Rather than cancel the game – which is what the Turbos originally wanted – the clubs agreed to use the Spectrum’s hockey nets, which are two feet wider. No announcement concerning the larger nets was made to the crowd of 15,204.
“I did not want to call attention to the nets,” Cline said.
The net result was a 21-19 victory that gave the Wings a 3-0 record. The game will count in the MILL standings, but should the Turbos (1-2) fail by one game to make the playoffs, the league will expand the playoffs from three teams to four.
That is, if the game isn’t replayed. Cline called a replay “a possibility,” but an unlikely one, given that arena dates are difficult to secure.

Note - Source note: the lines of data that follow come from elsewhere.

Lemma dispatch_new e conn data msg key s s1 o1 :
  find_allocation conn (allocations_ s) = None -> same_config s s1 -> allocations_ s1 = allocations_ s -> Forall is_reply o1 ->
  (IsStunRequestType (msg_type msg) = true -> authentic (nonce_key_ s) e data msg key) ->
  (key <> [] -> key_of_user (realm_ s) msg key) ->
  runs (dispatch GetLocalAddress e conn msg key None) s1 (fun _ s' out =>
    same_config s s' /\ stun_step e conn data s s' /\ Forall (relays s conn) (o1 ++ out)).
Proof.
  intros Ea Hc1 Hal Ho1 Hau Hku. unfold dispatch. case_match eqn:Et.
  - apply Z.eqb_eq in Et. assert (Hreq : IsStunRequestType (msg_type msg) = true) by by rewrite Et.
    specialize (Hau Hreq).
    eapply runs_mono; [apply (allocated_after e conn data msg key s s1 Ea Hc1 Hal Hau); [|done]|].
    + apply Hku. apply (auth_key _ _ _ _ _ Hau).
    + intros u s' out (H1 & H2 & H3). split_and!; try done. apply Forall_app.
      split; (eapply List.Forall_impl; [|done]); apply reply_relays.
  - apply quiet_after; [done| |done|quiet]. rewrite Hal. apply allocs_step_refl.
Qed.

Lemma HandleStunMessage_effect e conn data s :
  stun_effect e conn data (HandleStunMessage GetLocalAddress auth_hook_ redirect_hook_ e conn data) s.
Proof.
  unfold stun_effect, HandleStunMessage. apply runs_lift. intros m0 Hm0. apply runs_lift. intros [[ok msg] buf] Hread.
  destruct ok as [[]|]; [|apply quiet_stun; quiet].
  assert (Hr : reads_as data msg) by (exists (uninitialised e), m0, buf; by split).
  destruct (Length buf >? 0); [apply quiet_stun; quiet|].
  destruct (msg_type msg =? message_number kStunMessageBindingRequest); [apply quiet_stun; quiet|].
  match goal with |- runs (if fst ?r then _ else _) _ _ => destruct (fst r) end; [apply quiet_stun; quiet|].
  apply runs_FindAllocation. destruct (find_allocation conn (allocations_ s)) as [a|] eqn:Ea.
  - apply (runs_pure (key_ a)), runs_bind. eapply runs_mono; [by apply check_effect|].
    intros b s1 o1 (Hc1 & Hst1 & Ho1 & Hau).
    destruct b; cbn [negb]; [apply dispatch_existing; auto|apply quiet_after; (done || quiet)].
  - apply runs_bind. eapply runs_mono; [apply GetKey_user|]. intros key s1 o1 (-> & -> & Hku). cbn [app]. apply runs_bind.
    eapply runs_mono; [by apply check_effect|]. intros b s1 o1 (Hc1 & Hst1 & Ho1 & Hau).
    destruct b; cbn [negb]; [|apply quiet_after; (done || quiet)].
    apply dispatch_new; auto. by eapply no_allocation_step.
Qed.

Either way, the Turbos were upset.
“We had more to lose than Philadelphia,” said Wayne Martinello, the Turbos’ general manager. “We play a defensive game, and with those hockey nets, they expanded the offense on us. We didn’t want to play, but Russ assured us we wouldn’t be penalized.”
Martinello said part of the problem was that some equipment stays with each team but that other equipment is pooled by the six teams. Cline theorized that the lacrosse nets used at the Spectrum, which are supposed to stay with the Wings, were inadvertently loaded onto a truck after the Wings’ Jan. 13 game with the Pittsburgh Bulls.
“There’s a lot of things I don’t understand about this league,” Martinello said. “This is still a young league. There are problems. I tell my guys to go out and have fun. Every game is an adventure.”
Mike French, the Wings’ general manager, said the club did not borrow nets locally because indoor nets are smaller than the outdoor ones used for college games.
The missing nets did little to improve the MILL’s credibility.
“We’ve got to put an asterisk next to this game and deal with it,” Cline said. “We’re embarrassed. This is the first time this has happened in our four years. It will be the last time it will happen, I assure you.”
Did the larger nets make a difference? Consider this: In the first 8 minutes, 40 seconds, 10 goals were scored against the top two goalies in the league – the Wings’ Dwight Maetche and Detroit’s Terry Sawicki.
“Terrible,” said Maetche, who plays hockey in the MILL’s off-season. ”The game shouldn’t count. A puck can only come from off the ice, whereas a lacrosse ball can come at you from anywhere.
“I feel bad for Detroit. They should replay this game.”
Wings coach Dave Evans called the game “bizzare” but defended counting it in the standings.
“The disadvantage was for both teams,” Evans said. “What I don’t understand is that we haven’t played a game here in three weeks, and at 10 a.m., they discover they don’t have the nets. Why?”
The larger nets helped eight players score at least three goals in the game. John Tucker, Mark Hahn and Brad Kotz scored three for the Wings, and Chris Flynn, a former all-American at Penn, scored four.
“Can you believe that?” Flynn said, when asked about the nets. “There’s no excuse for not having the right goals here. We bust our butts for this league.”
The Wings fell behind by 15-14 with 3:21 left in the third quarter, then pulled the game out with a seven-goal fourth quarter.
Should the Wings and Turbos finish in a first-place tie, all statistics from the game will be ignored, and the first-place team will be determined by the results of a seven-game season rather than an eight-game season.